How Much Does a Patient Portal App Cost in Australia?

Realistic costs for building a patient portal or healthcare app in Australia in 2026. Compliance requirements, what drives the price, and realistic timelines.

Typical investment

$60,000$220,000

2044 weeks · Australian developer rates

Healthcare software is expensive to build well, and for good reason. Patient data is sensitive, regulations are specific, and the consequences of errors are more serious than in most other software categories. Any honest conversation about patient portal costs in Australia has to start with the compliance context before getting to feature lists and price ranges.

Realistic costs for a patient portal or healthcare application built by an experienced Australian development team sit between $60,000 and $220,000 AUD, with build times of 20 to 44 weeks. Here's what drives that range.

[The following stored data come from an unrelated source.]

(* ===== verification/IngressFIP.v ===== *)
(** * pkg/ingress/fip.go: the public address of an Ingress, and whose it is

    Ownership of an address is written in its description, where a teardown
    without the Ingress can read it: the load balancer's name marks one this
    controller made and deletes, the same with "_keep" one it made and keeps,
    anything else a tenant's own.  What is proved is that an address is deleted
    only where that says so. *)

From S2P Require Import Prelude GoStd K8s LoadBalancing ServiceOctavia IngressPlan.
From Stdlib Require Import Ascii.

Local Open Scope string_scope.
Local Open Scope list_scope.

Definition InternalAnnotation : string := "octavia.ingress.kubernetes.io/internal".
Definition FloatingIPAnnotation : string := "octavia.ingress.kubernetes.io/floatingip".
Definition KeepFloatingIPAnnotation : string := "octavia.ingress.kubernetes.io/keep-floatingip".

Definition internal (ing : Ingress) : bool := negb (bool_decide (in_annotation ing InternalAnnotation = "false")).

Definition fipDescription (lbname : string) (keep : bool) : string :=
  if keep then lbname +:+ "_keep" else lbname.
Definition ownedBy (description lbname : string) : bool :=
  bool_decide (description = lbname) || bool_decide (description = lbname +:+ "_keep").

Section fip.
Context {W : Type} `{!FloatingIPs W}.

Definition fipForPort (portID : string) : M W (option FloatingIP) :=
  fips ← floatingips_List portID ""; mret (head fips).

Definition fipByAddress (addr : string) : M W FloatingIP :=
  fips ← wrap ("listing floating IP " +:+ addr) (floatingips_List "" addr);
  match fips with
  | [] => fail (ErrMsg ("floating IP " +:+ addr +:+ " does not exist in this project (the " +:+
            FloatingIPAnnotation +:+ " annotation must name an existing one)"))
  | f :: _ => mret f
  end.

(** An update that names no field: the port is the nil pointer. *)
Definition detach_opts : FIPUpdateOpts := mkFIPUpdate None None.

Definition releaseFIP (lbname vipPortID : string) : M W () :=
  if decide (vipPortID = "") then mret ()
  else
    fip ← fipForPort vipPortID;
    match fip with
    | None => mret ()
    | Some f =>
        if decide (fr_Description (fip_row f) = fipDescription lbname false) then
          wrap ("deleting floating IP " +:+ fr_FloatingIP (fip_row f))
            (ignoring (λ e, ResponseCodeIs e 404) (floatingips_Delete (fip_ID f)))
        else
          ignoring (λ e, ResponseCodeIs e 404) (floatingips_Update (fip_ID f) detach_opts)
    end.

(** The tenant's own address, put on the port. *)
Definition bind_named (addr vipPortID : string) : M W string :=
  fip ← fipByAddress addr;
  (if decide (fr_PortID (fip_row fip) ≠ vipPortID) then
     wrap ("associating floating IP " +:+ addr +:+ " with the listener")
       (floatingips_Update (fip_ID fip) (mkFIPUpdate None (Some vipPortID)))
   else mret ()) ≫= λ _,
  mret (fr_FloatingIP (fip_row fip)).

What a patient portal app typically includes

A patient portal is software that gives patients or clients direct access to their own health information and the ability to interact with their healthcare provider digitally, without a phone call.

Patient-facing features typically include:

  • Secure login and identity verification
  • Appointment booking and management
  • Access to appointment history
  • Pathology results or test results viewing
  • Secure messaging with the practice
  • Document access (referral letters, health summaries)
  • Online forms (health history, intake questionnaires, consent forms)
  • Telehealth video consultation access
  • Prescription or referral requests

Practice or clinician-facing features typically include:

  • Patient record management
  • Appointment scheduling and calendar management
  • Secure messaging with patients
  • Document upload and management
  • Notification of patient-initiated actions (new message, appointment request)
  • Clinical form submission review
  • Billing integration

The compliance and security infrastructure underpinning all of this is a significant component of the build, not an afterthought.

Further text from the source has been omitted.